As gigantes do setor de semicondutores Nvidia e Advanced Micro Devices (AMD) concordaram em destinar 15% da receita obtida com a venda de chips de inteligência artificial (IA) para a China ao governo dos Estados Unidos, segundo reportagens publicadas no domingo por veículos como Financial Times, Bloomberg e New York Times.
O entendimento foi alcançado após um encontro, em Washington, entre o CEO da Nvidia, Jensen Huang, e o presidente Donald Trump. De acordo com as publicações, trata-se de um arranjo sem precedentes no mercado global de tecnologia.

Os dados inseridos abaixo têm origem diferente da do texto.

Definition valid_ymd (y m d : Z) : bool :=
  (1 <=? y) && (1 <=? m) && (m <=? 12) && (1 <=? d) && (d <=? days_in_month y m).

(** Modelled from the spec: [datetime.date.fromisoformat] is a library
    function outside the repository; the spec fixes the accepted shape as an
    ISO-8601 calendar date [YYYY-MM-DD].  [true] when parsing succeeds,
    [false] when it raises [ValueError]. *)
Definition fromisoformat_ok (s : string) : bool :=
  match list_ascii_of_string s with
  | [y1; y2; y3; y4; s1; m1; m2; s2; d1; d2] =>
      match number2 y1 y2, number2 y3 y4, number2 m1 m2, number2 d1 d2 with
      | Some yh, Some yl, Some m, Some d =>
          Ascii.eqb s1 "-" && Ascii.eqb s2 "-" && valid_ymd (100 * yh + yl) m d
      | _, _, _, _ => false
      end
  | _ => false
  end.

End IsoDate.

Module IntegerType.
Definition validate (v : value) : bool :=
  match v with VInt _ | VBool _ => true | _ => false end.
End IntegerType.

Module StringType.
Definition validate (max_length : option Z) (v : value) : bool :=
  match v with
  | VStr s =>
      match max_length with
      | Some n => if Z.of_nat (String.length s) >? n then false else true
      | None => true
      end
  | _ => false
  end.
End StringType.

Module BooleanType.
Definition validate (v : value) : bool :=
  match v with VBool _ => true | _ => false end.
End BooleanType.

Module DateType.
Definition validate (v : value) : bool :=
  match v with
  | VDate _ => true
  | VStr s => IsoDate.fromisoformat_ok s
  | _ => false
  end.
End DateType.

(** Dynamic dispatch of [DataType.validate]. *)
Definition DataType_validate (t : DataType) (v : value) : bool :=
  match t with
  | IntegerType => IntegerType.validate v
  | StringType max_length => StringType.validate max_length v
  | BooleanType => BooleanType.validate v
  | DateType => DateType.validate v
  end.

(** ** Column and Row *)

Record Column := mkColumn {
  col_name : string;
  col_data_type : DataType;
  col_nullable : bool;
  col_primary_key : bool;
  col_foreign_key : option (string * string)
}.

Module Column.
Definition validate (self : Column) (v : value) : bool :=
  match v with
  | VNone => col_nullable self
  | _ => DataType_validate (col_data_type self) v
  end.
End Column.

Definition loc := nat.

(** A [dict] from column names to values.  Dict equality and every use the
    program makes of a row's dict are independent of insertion order. *)
Abbreviation fields := (gmap string value).

Record Row := mkRow {
  row_data : fields;
  row_id : option Z
}.

(** A dict whose iteration order the program observes (the schema of a
    Table): keys in insertion order, each at most once. *)
Definition odict (V : Type) := list (string * V).

Fixpoint odict_set {V} (d : odict V) (k : string) (v : V) : odict V :=
  match d with
  | [] => [(k, v)]
  | (k', v') :: d' =>
      if String.eqb k' k then (k', v) :: d' else (k', v') :: odict_set d' k v
  end.

Fixpoint odict_get {V} (d : odict V) (k : string) : option V :=
  match d with
  | [] => None
  | (k', v') :: d' => if String.eqb k' k then Some v' else odict_get d' k
  end.

Record Table := mkTable {
  tbl_name : string;
  tbl_columns : odict Column;
  tbl_rows : loc;
  tbl_next_id : Z
}.

Record Database := mkDatabase {
  db_name : string;
  db_tables : gmap string loc
}.

#[global] Instance Row_inhabited : Inhabited Row :=
  populate (mkRow ∅ None).
#[global] Instance Table_inhabited : Inhabited Table :=
  populate (mkTable "" [] 0%nat 1).
#[global] Instance Database_inhabited : Inhabited Database :=
  populate (mkDatabase "" ∅).

(** ** The heap *)

(** One address space per class of object; [Database_instance] is the class
    attribute [Database._instance]. *)
Record Heap := mkHeap {
  row_objs : gmap loc Row;
  list_objs : gmap loc (list loc);
  table_objs : gmap loc Table;
  db_objs : gmap loc Database;
  Database_instance : option loc
}.

Definition empty_heap : Heap := mkHeap ∅ ∅ ∅ ∅ None.

Definition row_at (h : Heap) (r : loc) : Row := row_objs h !!! r.
Definition list_at (h : Heap) (l : loc) : list loc := list_objs h !!! l.
Definition table_at (h : Heap) (t : loc) : Table := table_objs h !!! t.
Definition db_at (h : Heap) (d : loc) : Database := db_objs h !!! d.

Definition set_row (r : loc) (x : Row) (h : Heap) : Heap :=
  mkHeap (<[r := x]> (row_objs h)) (list_objs h) (table_objs h) (db_objs h)
    (Database_instance h).
Definition set_list (l : loc) (x : list loc) (h : Heap) : Heap :=
  mkHeap (row_objs h) (<[l := x]> (list_objs h)) (table_objs h) (db_objs h)
    (Database_instance h).
Definition set_table (t : loc) (x : Table) (h : Heap) : Heap :=
  mkHeap (row_objs h) (list_objs h) (<[t := x]> (table_objs h)) (db_objs h)
    (Database_instance h).
Definition set_db (d : loc) (x : Database) (h : Heap) : Heap :=
  mkHeap (row_objs h) (list_objs h) (table_objs h) (<[d := x]> (db_objs h))
    (Database_instance h).
Definition set_instance (i : option loc) (h : Heap) : Heap :=
  mkHeap (row_objs h) (list_objs h) (table_objs h) (db_objs h) i.

(** ** State and exception monad *)

Definition M (A : Type) : Type := Heap -> Heap * result A.

Definition ret {A} (a : A) : M A := fun h => (h, Ok a).
Definition raise {A} (e : exn) : M A := fun h => (h, Raise e).
Definition bind {A B} (c : M A) (k : A -> M B) : M B :=
  fun h =>
    match c h with
    | (h', Ok a) => k a h'
    | (h', Raise e) => (h', Raise e)
    end.
Definition get_heap : M Heap := fun h => (h, Ok h).
Definition modify_heap (f : Heap -> Heap) : M unit := fun h => (f h, Ok tt).
Definition lift {A} (r : result A) : M A := fun h => (h, r).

A Nvidia, líder mundial na fabricação de chips usados em aplicações de IA, se tornou em julho a primeira empresa a ultrapassar o valor de mercado de US$ 4 trilhões (cerca de R$ 21,7 trilhões). A companhia está no centro da disputa tecnológica e comercial entre Estados Unidos e China, que disputam a supremacia na produção de semicondutores estratégicos.
Washington justifica a imposição de limites à exportação de chips para o mercado chinês com base em questões de segurança nacional.
No mês passado, a Nvidia informou que recebeu aval para vender à China o modelo “H20” — uma versão menos potente de seus processadores, desenvolvida especificamente para atender às restrições americanas.
Na última sexta-feira, o Departamento de Comércio dos EUA começou a emitir licenças para essas exportações, de acordo com a imprensa internacional.
A AMD, por sua vez, também acertou o pagamento de 15% sobre as receitas obtidas com as vendas de seus chips MI308 para a China — produtos que até então estavam proibidos de serem exportados para o país asiático. Segundo o New York Times, a arrecadação com os dois acordos pode chegar a US$ 2 bilhões (aproximadamente R$ 10,8 bilhões).
A administração Trump vem utilizando tarifas e medidas comerciais como instrumento para corrigir desequilíbrios econômicos, repatriar linhas de produção e pressionar outros países a revisar suas políticas.
Na semana passada, entrou em vigor uma tarifa de 100% sobre diversas importações de semicondutores, com exceções para empresas que se comprometam com grandes investimentos em território americano. (Foto: site oficial; Fonte: Istoé Dinheiro)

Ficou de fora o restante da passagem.